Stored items

(** * CPMpy solver interfaces: the Exact (flat pseudo-Boolean) and Z3
      (nested expression) backends

    A shallow embedding of [cpmpy/solvers/exact.py] and
    [cpmpy/solvers/z3.py].  Each solver interface is a Python object whose
    methods mutate the object and talk to an external engine; here a
    method is a function from the object's state to an outcome and the
    state it leaves behind.  The external engine is kept as the list of
    calls made to it, and its answers are functions of that list. *)

From Stdlib Require Import ZArith Lia DecimalString DecimalPos DecimalZ.
From stdpp Require Import gmap strings list.

Set Warnings "-register-all".
Open Scope Z_scope.

(** ** Python conventions *)

(** The exceptions the two files can raise, by Python class. *)
Inductive exn : Type :=
  | AssertionError
  | NotImplementedError
  | AttributeError
  | ValueError
  | IndexError
  | TypeError
  | NameError
  | Z3Exception.

(** What a call does: return a value, raise, or (for the loops that have
    no bound in the source) exhaust the unrolling budget. *)
Inductive outcome (A : Type) : Type :=
  | Ret (a : A)
  | Raise (e : exn)
  | OutOfFuel.

Arguments Ret {A} a.
Arguments Raise {A} e.
Arguments OutOfFuel {A}.

(** A method on an object of state [S]: the state left behind is kept
    also when the method raises, as a Python object keeps the writes made
    before the exception. *)
Definition M (S A : Type) : Type := S -> outcome A * S.

Definition ret {S A} (a : A) : M S A := fun s => (Ret a, s).
Definition raise {S A} (e : exn) : M S A := fun s => (Raise e, s).
Definition out_of_fuel {S A} : M S A := fun s => (OutOfFuel, s).

Definition bind {S A B} (m : M S A) (k : A -> M S B) : M S B :=
  fun s =>
    match m s with
    | (Ret a, s') => k a s'
    | (Raise e, s') => (Raise e, s')
    | (OutOfFuel, s') => (OutOfFuel, s')
    end.

Definition gets {S A} (f : S -> A) : M S A := fun s => (Ret (f s), s).
Definition modify {S} (f : S -> S) : M S unit := fun s => (Ret tt, f s).

Notation "'let*' x ':=' m 'in' k" := (bind m (fun x => k))
  (at level 10, x pattern, m at level 100, k at level 200).
Notation "m ';;' k" := (bind m (fun _ => k))
  (at level 100, k at level 200, right associativity).

(** [assert c] *)
Definition assert {S} (c : bool) : M S unit :=
  if c then ret tt else raise AssertionError.

Section Loops.

Context {S A B : Type}.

*Assignment*: An exact copy of the lines from the one with "bool) : M S" through the final line of the entries is the whole answer.

*Finished task*:
Definition assert {S} (c : bool) : M S unit :=
  if c then ret tt else raise AssertionError.

Section Loops.

Context {S A B : Type}.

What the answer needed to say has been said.